Resurrected from the vault of 1980s horror humour, there’s bloody fun to be had from the celluloid interpretation in a modern(ish) era of H.P.Lovecraft’s more-gore-fest – chuckles and splatterfest abound in Re-Animator which is soon to be reissued on blu-ray. Censored on release (cut by over two minutes) but always humorous in the blackest and goriest way, Herbert West returns in one of the celluloid guises that has, in many ways, made him one of HP Lovecraft’s best known characters. Re-Animator is undoubtedly a film of its time. For all the terrible art, culture and fashion of the 1980s, it was a decade during which it was possible for filmmakers to produce horror oddities that shunned mainstream conventions but were popular nevertheless – films such as An American Werewolf in London, The Evil Dead and Peter Jackson’s Bad Taste.

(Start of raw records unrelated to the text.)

Lemma ev_enterPropose now height round cs cs' : enterPropose cfg now height round cs = Ok cs' -> moves cs cs'.
Proof.
  unfold enterPropose. destruct (past _ _ _ _) eqn:Hp; intros E; [by injection E as <-|].
  apply past_false in Hp as [Hh Hr]. ok E as cs1 E1. set (cs0 := scheduleTimeout _ _ _ _ _) in E1.
  apply propose_sends in E1 as [vset Hs].
  transitivity cs0; [apply ev_scheduleTimeout; lia|]. transitivity (with_rs (rs_validators vset) cs0); [frame|].
  transitivity cs1; [by apply only_sends_moves|].
  transitivity (newStep (updateRoundStep round RoundStepPropose cs1)).
  - apply ev_step. rewrite (os_rs _ _ Hs). simpl. lia.
  - destruct (isProposalComplete _); [by eapply ev_enterPrevote|by injection E as <-].
Qed.

Lemma ev_enterNewRound now height round cs cs' : enterNewRound cfg now height round cs = Ok cs' -> moves cs cs'.
Proof.
  unfold enterNewRound. intros E. destruct (_ || _) eqn:Hg; [by injection E as <-|].
  ok E as vset Ev. ok E as votes Evo. etransitivity; [|by eapply ev_enterPropose].
  unfold RoundStepNewHeight, RoundStepNewRound in *. apply moves_frame; destruct (round =? 0); simpl; try done; try lia; by left.
Qed.

Lemma ev_enterPrevoteWait height round cs cs' : enterPrevoteWait cfg height round cs = Ok cs' -> moves cs cs'.
Proof.
  unfold enterPrevoteWait. destruct (past _ _ _ _) eqn:Hp; intros E; [by injection E as <-|].
  apply past_false in Hp as [Hh Hr]. destruct (negb _); [done|]. injection E as <-.
  etransitivity; [|apply ev_step; simpl; lia]. apply ev_scheduleTimeout. lia.
Qed.

Lemma ev_enterPrecommitWait height round cs cs' : enterPrecommitWait cfg height round cs = Ok cs' -> moves cs cs'.
Proof.
  unfold enterPrecommitWait. destruct (past _ _ _ _) eqn:Hp; intros E; [by injection E as <-|].
  apply past_false in Hp as [Hh Hr]. destruct (negb _); [done|]. injection E as <-.
  etransitivity; [|apply ev_step; simpl; lia]. apply ev_scheduleTimeout. lia.
Qed.

Lemma expect_parts_spec hd cs cs' : expect_parts hd cs = Ok cs' ->
  exists b p hp, cs' = with_rs (rs_proposal (Proposal_ (rs cs)) b p) (with_heap hp cs) /\
    (b = ProposalBlock (rs cs) \/ b = None).
Proof.
  unfold expect_parts. destruct (PartSet.HasHeader _ _).
  - intros [= <-]. exists (ProposalBlock (rs cs)), (ProposalBlockParts (rs cs)), (partsHeap cs).
    split; [|by left]. by destruct cs as [[]].
  - intros E. ok E as ps Eps. injection E as <-. eexists _, _, _. split; [reflexivity|by right].
Qed.
Lemma after_prevote_sim now vote cs cs' : cinv cs -> ainv (abs cs) -> after_prevote now vote cs = Ok cs' -> sim cs cs'.
Proof using H1 H2 Hvals Hh.
  intros Hc Hi E. unfold after_prevote in E. destruct (_ && _).
  - ok E as cs1 E1. destruct (enterNewRound_sim _ _ _ _ _ Hc E1) as [Hs1 Hr]. specialize (Hr (c_height _ Hc)).
    etransitivity; [exact Hs1|]. destruct (VoteSet.HasTwoThirdsMajority _).
    + eapply enterPrecommit_sim; [apply Hs1|by eapply sim_ainv|exact Hr|exact E].
    + ok E as cs2 E2. pose proof (ev_enterPrevote _ _ _ _ E2) as [[He _ _] He2].
      assert (v_Round vote <= Round (rs cs2)) as Hr2 by (unfold hrs_le in He; lia).
      apply enterPrevote_sim in E2 as Hs2; [|apply Hs1|done]. etransitivity; [exact Hs2|].
      eapply enterPrevoteWait_sim; [apply Hs2|exact Hr2|exact E].
  - destruct (Proposal_ (rs cs)); [|injection E as <-; by apply sim_refl].
    destruct (_ && _); [|injection E as <-; by apply sim_refl]. eapply enterPrevote_sim; [done| |exact E]. lia.
Qed.

(** A lock given up for a later polka; when the polka is of this round, no
    prevote of the round follows. *)
Lemma unlock_polka_astep b B r' cs :
  cinv cs -> LockedBlock (rs cs) = Some b -> backed VoteTypePrevote r' B ->
  Block_.HashesTo (Some b) (bid_Hash B) = Ok false -> LockedRound (rs cs) < r' <= Round (rs cs) ->
  rtc astep (abs cs)
    (abs_at (if r' =? Round (rs cs) then Z.max (Step (rs cs)) Locking.no_prevote else Step (rs cs)) (unlock cs)).
Proof using Type.
  intros Hc Eb HB Hx Hr. apply rtc_once. unfold abs, abs_at, lock_of. simpl. rewrite Eb.
  apply (Locking.a_unlock _ _ _ _ _ _ _ r' B); [done| |done]. apply HashesTo_other; [done|].
  by destruct (c_locked _ Hc b Eb).
Qed.
(* ===== verification/Network.v ===== *)
(** * A network of four validators

    Concrete instances of the parameters, and nodes that exchange the messages
    they sent: runs to evaluate the model on. *)
From S2P Require Import Prelude BitArray Wire WireReflect Types SimpleTree SignBytes Validators VoteSets HeightVotes.
From S2P Require Import PrivVal PartSets Blocks Store ChainState Locking Consensus ConsensusSteps ConsensusSim Agreement.
Import Consensus.

(** ** Keys, application and genesis *)
#[local] Instance signing_keys : PrivKeyOps Z := {|
  priv_Sign k msg := SignatureEd25519 (replicate 32 k ++ checksum 32 msg);
  priv_PubKey k := PubKeyEd25519 (replicate 32 k)
|}.

(** With [signed], only the listed keys' signatures on the listed messages
    verify. *)
Definition net_crypto (signed : option (list (bytes * bytes))) : Crypto := {|
  ripemd160 := checksum 20;
  keccak256 := checksum 32;
  configured_sha256 := false;
  ed25519_Verify key msg sig :=
    bytes_eqb sig (key ++ checksum 32 msg) &&
    match signed with
    | None => true
    | Some l => existsb (fun p => bytes_eqb p.1 key && bytes_eqb p.2 msg) l
    end;
  secp256k1_Verify _ _ _ := false
|}.

#[local] Instance net_exec : BlockExecutable unit := {
  be_BeginBlock _ _ _ := (tt, false);
  be_HookExecute _ _ := (tt, false);
  be_ExecBlock _ _ := (tt, false);
  be_EndBlock _ _ _ vs := (tt, vs, false);
  be_MempoolUpdate _ _ _ := tt;
  be_HookCommit _ _ := (tt, [21], [22])
}.

#[local] Instance net_app : ConsensusApp unit := {
  ca_Reap _ _ := (tt, [of_string "tx"]);
  ca_HookNewRound _ _ _ := tt;
  ca_HookPrevote _ _ _ _ := tt;
  ca_HookPrecommit _ _ _ _ := tt
}.

Definition net_config : Config :=
  mkConfig (of_string "net") 100 65536 (mkTP 3000 500 1000 500 1000 500 1000 false).
Definition net_genesis : GenesisDoc :=
  mkGen 7000000 (of_string "net")
    (map (fun k => mkGV (PubKeyEd25519 (replicate 32 k)) 10 [] true []) [1; 2; 3; 4]) [9] [].

Definition signer : Type := PrivValidator.t Z * gmap bytes (PrivValidator.t Z).
#[local] Instance signer_ops `{Crypto} : PrivValidatorOps signer := file_signer.
#[local] Instance signer_laws `{Crypto} : PrivValidatorLaws signer := file_signer_laws.
Definition node : Type := CS (A := unit) (PV := signer).

Section Net.
Context (signed : option (list (bytes * bytes))).
#[local] Instance crypto_of : Crypto := net_crypto signed.

Definition net_signer (k : Z) : signer :=
  (PrivValidator.SetFile (PrivValidator.GenPrivValidator k) (of_string "priv_validator.json"), ∅).

Definition genesis_state : State :=
  match ChainState.MakeGenesisState 7000000 net_genesis with
  | Ok s => s
  | Panic => mkState net_genesis [] 0 nilBlockID 0 no_vset no_vset 0 [] []
  end.
Definition net_store : BlockStore.t := BlockStore.NewBlockStore ∅ ∅ None.

Definition new_node : res node :=
  NewConsensusState net_config 8000000 genesis_state net_store (mkSDB [] []) tt.
Definition empty_node : node := mkCS zero_rs genesis_state net_store (mkSDB [] []) tt None [] [] [] 0.
Definition node0 : node := match new_node with Ok cs => cs | Panic => empty_node end.
Definition boot (k : Z) : node := start 9000000 (SetPrivValidator (net_signer k) node0).

Definition is_ok {X} (r : res X) : bool := match r with Ok _ => true | Panic => false end.

Definition net_vals : list Validator := ValidatorSet.Validators (st_Validators genesis_state).

Lemma new_node_ok : is_ok new_node = true -> new_node = Ok node0.
Proof. unfold node0. by destruct new_node. Qed.

(** ** Deliveries *)
(** A node's timeout, one of its own messages, or a message another node sent,
    by its position. *)
Inductive delivery : Type :=
| Tick (i n : nat)
| Own (i n : nat)
| From (i j n : nat).

Definition receiver (d : delivery) : nat := match d with Tick i _ | Own i _ | From i _ _ => i end.

Definition event_of (d : delivery) (nodes : list node) (cs : node) : option event :=
  match d with
  | Tick _ n => EvTimeout <$> timeouts cs !! n
  | Own _ n => EvInternal <$> internalMsgs cs !! n
  | From _ j n => nd ← nodes !! j; mi ← internalMsgs nd !! n; Some (EvPeer (mkMsg (mi_Msg mi) [Z.of_nat j]))
  end.
(** Undoing back to [es1] of [es1 ++ es2]. *)
Lemma journal_revert_spec s0 es1 es2 s n t : live s -> Forall entry_ok (es1 ++ es2) ->
  entries s = entries s0 ++ es1 ++ es2 -> n = length (entries s0 ++ es1) ->
  undoes (es1 ++ es2) s s0 -> journal_revert n s = Ok t ->
  entries t = entries s0 ++ es1 /\ undoes es1 t s0 /\ live t /\
  validRevisions t = validRevisions s /\ nextRevisionId t = nextRevisionId s.
Proof.
  intros Hw [Hok1 Hok2]%Forall_app He -> (u & Eu & Hu) Hj.
  rewrite rev_app_distr, revert_entries_app in Eu. ok Eu as v Ev.
  unfold journal_revert in Hj. rewrite app_assoc in He. rewrite He, drop_app_length, Ev in Hj. cbn [rbind] in Hj.
  destruct (revert_entries_proper (rev es2) s s v) as (? & _ & _ & Hwv & _ & Hlog & _); try done.
  { by apply Forall_rev. }
  destruct Hlog as (Ent & Hvr & Hnr). rewrite Ent, He in Hj. unfold go_slice in Hj.
  rewrite (proj2 (Z.ltb_ge (Z.of_nat _) 0)), (proj2 (Z.ltb_ge (Z.of_nat (length ((_ ++ _) ++ _))) _)) in Hj
    by (rewrite ?length_app; lia).
  cbn [Z.ltb Z.compare orb rbind] in Hj. injection Hj as <-. simpl.
  rewrite drop_0, Z.sub_0_r, Nat2Z.id, take_app_length.
  split_and!; try done; [|by destruct Hwv].
  destruct (revert_entries_proper (rev es1) v (set_journal (entries s0 ++ es1) (dirties v) v) u)
    as (w & Ew & Hw' & _); try done.
  { by destruct Hwv. }
  { by apply Forall_rev. }
  exists w. split; [done|]. by rewrite <- Hw'.
Qed.

Lemma sorted_take rs k : StronglySorted rev_lt rs -> StronglySorted rev_lt (take k rs).
Proof.
  intros Hs. revert k. induction Hs as [|r rs Hs IH Hf]; intros [|k]; simpl; constructor; auto.
  by apply Forall_take.
Qed.

Lemma sorted_lookup rs j k r r' : StronglySorted rev_lt rs ->
  rs !! j = Some r -> rs !! k = Some r' -> (j < k)%nat -> rev_lt r r'.
Proof.
  intros Hs. revert j k. induction Hs as [|x rs Hs IH Hf]; intros j k; [done|].
  destruct j as [|j], k as [|k]; simpl; intros Hj Hk Hlt; try lia.
  - injection Hj as <-. by apply (Forall_lookup_1 _ _ _ _ Hf Hk).
  - apply (IH j k); [done|done|lia].
Qed.

Lemma since_revert s0 es rs s id s' : wf s0 -> since s0 es rs s -> nextRevisionId s0 <= id ->
  RevertToSnapshot id s = Ok s' -> exists es' rs', since s0 es' rs' s'.
Proof.
  intros Hwf [] Hid Hr. apply RevertToSnapshot_inv in Hr as (idx & n & t & Hi & Hj & ->).
  rewrite since_revs0 in Hi. apply lookup_app_Some in Hi as [Hi|[Hge Hi]].
  { destruct (Forall_lookup_1 _ _ _ _ (wf_revs _ Hwf) Hi). simpl in *. lia. }
  set (k := (idx - length (validRevisions s0))%nat) in *.
  destruct (Forall_lookup_1 _ _ _ _ since_range0 Hi) as [_ [Hn1 Hn2]]. simpl in Hn1, Hn2.
  rewrite since_entries0, length_app in Hn2. set (m := (n - length (entries s0))%nat).
  destruct (journal_revert_spec s0 (take m es) (drop m es) s n t)
    as (Et & Hu & Hwt & Hvr & Hnr); rewrite ?take_drop; try done.
  { rewrite length_app, length_take_le; unfold m; lia. }
  exists (take m es), (take k rs). split; simpl; try done.
  - destruct Hu as (u & Eu & Hu).
    destruct (revert_entries_proper (rev (take m es)) t
      (set_revisions (take idx (validRevisions t)) (nextRevisionId t) t) u) as (w & Ew & Hw' & _); try done.
    { by destruct Hwt. }
    { apply Forall_rev. by apply Forall_take. }
    exists w. split; [done|]. by rewrite <- Hw'.
  - by destruct Hwt.
  - by apply Forall_take.
  - rewrite Hvr, since_revs0, take_app, take_ge by lia. done.
  - by apply sorted_take.
  - rewrite Et, Hnr. apply Forall_lookup_2. intros j r Hjr.
    apply lookup_take_Some in Hjr as [Hjr Hjk].
    destruct (Forall_lookup_1 _ _ _ _ since_range0 Hjr) as [H1 [H2 H3]]. split; [lia|].
    split; [done|]. rewrite length_app, length_take_le by (unfold m; lia).
    destruct (sorted_lookup rs j k r (id, n) since_sorted0 Hjr Hi Hjk). simpl in *. unfold m. lia.
  - lia.
Qed.
(** [Kind] keeps what it read, and the error it met, until the value is read. *)
Definition Kind_ : M (Kind * Z) := fun s =>
  match kind s with
  | Some k => (match kinderr s with Some e => inl e | None => inr (k, ksize s) end, s)
  | None =>
      match stack s with
      | (pos, sz) :: _ =>
          if pos =? sz then (inl EOL, s)
          else
            match readKind s with
            | (inl e, s) => (inl e, set_kind Byte 0 (Some e) s)
            | (inr (k, n), s) =>
                match stack s with
                | (pos, sz) :: _ =>
                    if n >? u64 (sz - pos) then (inl ErrElemTooLarge, set_kind k n (Some ErrElemTooLarge) s)
                    else (inr (k, n), set_kind k n None s)
                | [] => (inr (k, n), set_kind k n None s)
                end
            end
      | [] =>
          match readKind s with
          | (inl e, s) => (inl e, set_kind Byte 0 (Some e) s)
          | (inr (k, n), s) =>
              if limited s && (n >? remaining s) then (inl ErrValueTooLarge, set_kind k n (Some ErrValueTooLarge) s)
              else (inr (k, n), set_kind k n None s)
          end
      end
  end.

Definition Bytes : M bytes :=
  kn <- Kind_;
  match kn with
  | (Byte, _) => fun s => (inr [byteval s], rearm s)
  | (String, n) =>
      b <- readFull n;
      match b with
      | [x] => if x <? 128 then mfail ErrCanonSize else mret b
      | _ => mret b
      end
  | (List, _) => mfail ErrExpectedString
  end.

(** [Uint] and [uint(maxbits)]. *)
Definition uint (maxbits : Z) : M Z :=
  kn <- Kind_;
  match kn with
  | (Byte, _) => fun s => if byteval s =? 0 then (inl ErrCanonInt, s) else (inr (byteval s), rearm s)
  | (String, n) =>
      if n >? maxbits / 8 then mfail errUintOverflow
      else fun s =>
        match readUint n s with
        | (inl ErrCanonSize, s) => (inl ErrCanonInt, s)
        | (inl e, s) => (inl e, s)
        | (inr v, s) => if (0 <? n) && (v <? 128) then (inl ErrCanonSize, s) else (inr v, s)
        end
  | (List, _) => mfail ErrExpectedString
  end.

Definition List_ : M Z :=
  kn <- Kind_;
  match kn with
  | (List, n) => fun s => (inr n, set_size 0 (rearm (set_stack ((0, n) :: stack s) s)))
  | _ => mfail ErrExpectedList
  end.

Definition ListEnd : M unit := fun s =>
  match stack s with
  | [] => (inl errNotInList, s)
  | (pos, sz) :: st =>
      if negb (pos =? sz) then (inl errNotAtEOL, s)
      else
        let st := match st with (p, z) :: st' => (u64 (p + sz), z) :: st' | [] => [] end in
        (inr tt, set_size 0 (rearm (set_stack st s)))
  end.

(** ** Decoding into an [interface{}] *)
Inductive item := IBytes (b : bytes) | IList (l : list item).

Definition wrapStreamError (e : rlperr) : rlperr :=
  match e with
  | ErrCanonInt | ErrCanonSize | ErrExpectedList | ErrExpectedString | errUintOverflow | errNotAtEOL => decodeError e
  | _ => e
  end.

Section elems.
Variable elemdec : M item.

(** [decodeSliceElems] stops at the end of the list. *)
Fixpoint decodeSliceElems (fuel : nat) : M (list item) := fun s =>
  match fuel with
  | O => (inl starved, s)
  | S fuel' =>
      match elemdec s with
      | (inl EOL, s) => (inr [], s)
      | (inl e, s) => (inl e, s)
      | (inr v, s) =>
          match decodeSliceElems fuel' s with
          | (inr vs, s) => (inr (v :: vs), s)
          | (inl e, s) => (inl e, s)
          end
      end
  end.

Definition decodeListSlice (fuel : nat) : M (list item) := fun s =>
  match List_ s with
  | (inl e, s) => (inl (wrapStreamError e), s)
  | (inr size, s) =>
      if size =? 0 then (_ <- ListEnd; mret []) s
      else (vs <- decodeSliceElems fuel; _ <- ListEnd; mret vs) s
  end.
End elems.
(* ===== verification/RlpRaw.v ===== *)
(** * eth/rlp/raw.go: taking encoded values apart

    [Split] cuts the first value off a byte string without decoding it. *)
From S2P Require Import Prelude Wire EthMath Rlp RlpDecode.

Module RlpRaw.
Import Rlp RlpDecode.

(** The size of [slen] bytes after a header. *)
Definition readSize (b : bytes) (slen : Z) : rlperr + Z :=
  if slen >? len b then inl io_ErrUnexpectedEOF
  else
    let s := be_val (take (Z.to_nat slen) b) in
    if (s <? 56) || match b with x :: _ => x =? 0 | [] => true end then inl ErrCanonSize else inr s.

(** Kind, length of the header and length of the content, from the first byte and the rest. *)
Definition read_header (b : Z) (rest : bytes) : rlperr + Kind * Z * Z :=
  if b <? 0x80 then inr (Byte, 0, 1)
  else if b <? 0xB8 then
    let contentsize := b - 0x80 in
    if (contentsize =? 1) && match rest with x :: _ => x <? 128 | [] => false end then inl ErrCanonSize
    else inr (String, 1, contentsize)
  else if b <? 0xC0 then
    match readSize rest (b - 0xB7) with inl e => inl e | inr s => inr (String, b - 0xB7 + 1, s) end
  else if b <? 0xF8 then inr (List, 1, b - 0xC0)
  else match readSize rest (b - 0xF7) with inl e => inl e | inr s => inr (List, b - 0xF7 + 1, s) end.

Definition readKind (buf : bytes) : rlperr + Kind * Z * Z :=
  match buf with
  | [] => inl io_ErrUnexpectedEOF
  | b :: rest =>
      match read_header b rest with
      | inl e => inl e
      | inr (k, tagsize, contentsize) =>
          if contentsize >? u64 (len buf - tagsize) then inl ErrValueTooLarge else inr (k, tagsize, contentsize)
      end
  end.

(** The sizes are within the input, so that the slices are in range. *)
Definition Split (b : bytes) : rlperr + Kind * bytes * bytes :=
  match readKind b with
  | inl e => inl e
  | inr (k, ts, cs) =>
      inr (k, take (Z.to_nat cs) (drop (Z.to_nat ts) b), drop (Z.to_nat (ts + cs)) b)
  end.

Definition SplitString (b : bytes) : rlperr + bytes * bytes :=
  match Split b with
  | inl e => inl e
  | inr (List, _, _) => inl ErrExpectedString
  | inr (_, content, rest) => inr (content, rest)
  end.

Definition SplitList (b : bytes) : rlperr + bytes * bytes :=
  match Split b with
  | inl e => inl e
  | inr (List, content, rest) => inr (content, rest)
  | inr _ => inl ErrExpectedList
  end.

(** Every turn takes at least a byte. *)
Fixpoint count_values (fuel : nat) (i : Z) (b : bytes) : rlperr + Z :=
  match b, fuel with
  | [], _ => inr i
  | _, O => inl starved
  | _, S fuel =>
      match readKind b with
      | inl e => inl e
      | inr (_, tagsize, size) => count_values fuel (i + 1) (drop (Z.to_nat (tagsize + size)) b)
      end
  end.

Definition CountValues (b : bytes) : rlperr + Z := count_values (length b) 0 b.

(** ** Splitting what the encoder wrote *)
Definition kind_of (v : item) : Kind :=
  match v with IBytes b => if single b then Byte else String | IList _ => List end.
Definition content_of (v : item) : bytes := match v with IBytes b => b | IList l => encIs l end.
Definition tag_of (v : item) : bytes :=
  match kind_of v with Byte => [] | k => head k (len (content_of v)) end.

Lemma encI_split v : encI v = tag_of v ++ content_of v.
Proof.
  destruct v as [b|l]; [|apply encI_list]. unfold tag_of. cbn [kind_of content_of]. destruct (single b) eqn:E; [|by apply encI_bytes].
  unfold encI. cbn [to_value enc]. unfold enc_string. by rewrite E.
Qed.

Lemma readSize_putint n rest : 56 <= n < 2 ^ 64 -> readSize (putint n ++ rest) (len (putint n)) = inr n.
Proof.
  intros Hn. unfold readSize. cbv beta. rewrite Z.gtb_ltb, (proj2 (Z.ltb_ge _ _)) by (rewrite length_app; lia).
  rewrite Nat2Z.id, take_app_length, putint_val by lia. rewrite (proj2 (Z.ltb_ge n 56)) by lia. cbn [orb].
  assert (exists x bz, putint n = x :: bz /\ x <> 0) as (x & bz & -> & Hx).
  { destruct (Z.lt_ge_cases n 256); [|apply putint_head; lia]. exists n, []. split; [|lia].
    unfold putint, putint_size. rewrite (proj2 (Z.ltb_lt _ _)) by lia. simpl. by rewrite Z.div_1_r, Z.mod_small by lia. }
  cbn [app]. by rewrite (proj2 (Z.eqb_neq x 0)).
Qed.

Lemma read_header_head k n rest : k <> Byte -> 0 <= n < 2 ^ 64 ->
  (k = String -> n = 1 -> match rest with x :: _ => 128 <= x | [] => True end) ->
  exists b tl, head k n = b :: tl /\ read_header b (tl ++ rest) = inr (k, len (head k n), n).
Proof.
  intros Hk Hn H1. destruct (head_cases k n Hk Hn) as (b & tl & -> & Hc). exists b, tl. split; [done|]. unfold read_header.
  pose proof (putint_size_range n) as Hs. destruct Hc as [(Hlt & -> & ->)|(Hge & -> & ->)].
  - destruct k; [done| |]; rewrite !(proj2 (Z.ltb_ge _ _)) by lia; rewrite (proj2 (Z.ltb_lt _ _)) by lia; cbn [app length].
    + rewrite Z.add_simpl_l. destruct (Z.eqb_spec n 1) as [E|]; [|done]. cbn [andb].
      specialize (H1 eq_refl E). destruct rest as [|x rest]; [done|]. by rewrite (proj2 (Z.ltb_ge _ _)).
    + by rewrite Z.add_simpl_l.
  - pose proof (putint_length n) as Hp. cbv beta in *. cbn [length].
    destruct k; [done| |]; rewrite !(proj2 (Z.ltb_ge _ _)) by lia; rewrite ?(proj2 (Z.ltb_lt _ _)) by lia.
    + rewrite Z.add_simpl_l. rewrite readSize_putint by lia. repeat f_equal. lia.
    + rewrite Z.add_simpl_l. rewrite readSize_putint by lia. repeat f_equal. lia.
Qed.

Lemma read_header_item v rest : len (encI v) < 2 ^ 64 ->
  exists b tl, encI v = b :: tl /\ read_header b (tl ++ rest) = inr (kind_of v, len (tag_of v), len (content_of v)).
Proof.
  intros Hl. rewrite encI_split in *. cbv beta in Hl. rewrite length_app in Hl. unfold tag_of in *. destruct (kind_of v) eqn:Ek.
  { destruct v as [b|l]; [|done]. cbn [kind_of content_of] in *. destruct (single b) eqn:E; [|done].
    apply single_byte in E as (x & -> & Hx). exists x, []. split; [done|]. unfold read_header. by rewrite (proj2 (Z.ltb_lt x 0x80)). }
  all: lazymatch type of Ek with _ = ?k =>
      destruct (read_header_head k (len (content_of v)) (content_of v ++ rest)) as (b & tl & E & Hr) end;
    [done|cbv beta; lia|try done|exists b, (tl ++ content_of v); rewrite <- app_assoc; rewrite E in *; by split].
  destruct v as [b|l]; [|done]. cbn [kind_of content_of] in *. intros _ E1. cbv beta in E1.
  destruct b as [|x [|]]; [simpl in E1; lia| |simpl in E1; lia]. cbn [app]. destruct (single [x]) eqn:E; [done|].
  cbn [single] in E. apply Z.leb_gt in E. lia.
Qed.

Lemma readKind_item v rest : len (encI v ++ rest) < 2 ^ 64 ->
  readKind (encI v ++ rest) = inr (kind_of v, len (tag_of v), len (content_of v)).
Proof.
  intros Hl. cbv beta in Hl. rewrite length_app in Hl.
  destruct (read_header_item v rest) as (b & tl & E & Hr); [cbv beta; lia|]. pose proof (f_equal length (encI_split v)) as Hs.
  rewrite length_app in Hs. rewrite E in Hl, Hs |- *. cbn [app]. unfold readKind. rewrite Hr. cbn [length] in *.
  rewrite length_app, u64_id by (unfold is_u64; lia). rewrite Z.gtb_ltb, (proj2 (Z.ltb_ge _ _)) by lia. done.
Qed.

Lemma drop_tag v rest : drop (Z.to_nat (len (tag_of v) + len (content_of v))) (encI v ++ rest) = rest.
Proof.
  rewrite encI_split. cbv beta. rewrite <- Nat2Z.inj_add, Nat2Z.id, <- length_app. apply drop_app_length.
Qed.

(** Splitting gives back the content of the first value and what follows it. *)
Lemma Split_item v rest : len (encI v ++ rest) < 2 ^ 64 -> Split (encI v ++ rest) = inr (kind_of v, content_of v, rest).
Proof.
  intros Hl. unfold Split. rewrite readKind_item, drop_tag by done. repeat f_equal.
  rewrite encI_split. cbv beta. rewrite !Nat2Z.id, <- !app_assoc, drop_app_length. apply take_app_length.
Qed.

Lemma CountValues_items l : len (encIs l) < 2 ^ 64 -> CountValues (encIs l) = inr (Z.of_nat (length l)).
Proof.
  intros Hl. unfold CountValues. enough (forall fuel i, (length (encIs l) <= fuel)%nat ->
    count_values fuel i (encIs l) = inr (i + Z.of_nat (length l))) as H by (by rewrite H).
  induction l as [|v l IH]; intros fuel i Hf; [destruct fuel; simpl; f_equal; lia|].
  change (encIs (v :: l)) with (encI v ++ encIs l) in *. cbv beta in Hl. rewrite length_app in *.
  pose proof (encI_pos v) as Hp. destruct fuel as [|fuel]; [lia|].
  assert (count_values (S fuel) i (encI v ++ encIs l) =
    match readKind (encI v ++ encIs l) with
    | inl e => inl e
    | inr (_, tagsize, size) => count_values fuel (i + 1) (drop (Z.to_nat (tagsize + size)) (encI v ++ encIs l))
    end) as -> by (destruct (encI v); [simpl in Hp; lia|done]).
  rewrite readKind_item, drop_tag, IH by (cbv beta; rewrite ?length_app; lia). f_equal. cbn [length]. lia.
Qed.
End RlpRaw.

Miskatonic medical school is always pleased to receive talented new students and Herbert West seems to be the ideal candidate to join Dr Halsey’s team, despite the fact that his understanding of medicine is highly detailed but his opinions on death conflict with those of his teachers and he has developed a strange technique that involves bringing corpses back to life – but only for a short time. He lodges with fellow student Dan Cain but doesn’t endear himself with Dan’s girlfriend (and daughter of Dr Halsey), when he resurrects the cat. Although Dan’s opinions are decidedly more conservative and mainstream, he becomes Herbert’s confidant and together they head to the hospital to try to find more subjects to prove and enhance West’s theories.
Re-Animator is, naturally, unacceptable, misogynist, grotesque and gruesome, but it does have an endearing quality. On the basis that it is a B-Movie ‘straight to video’ film, its production values offer more than its budget would indicate – it is well constructed, filmed and edited in a way that makes the whole intrinsically cinematic.
Combining horror with humour, there are scenes of head scalping, entrails strangling people from corpses, severed limbs and untold ghastly shenanigans. Influential on the modern zombie-flicks this was a film that was ahead of its time, as was Evil Dead and Bad Taste. The combination of gross out gore and sick humour makes for a hugely enjoyable re-watch.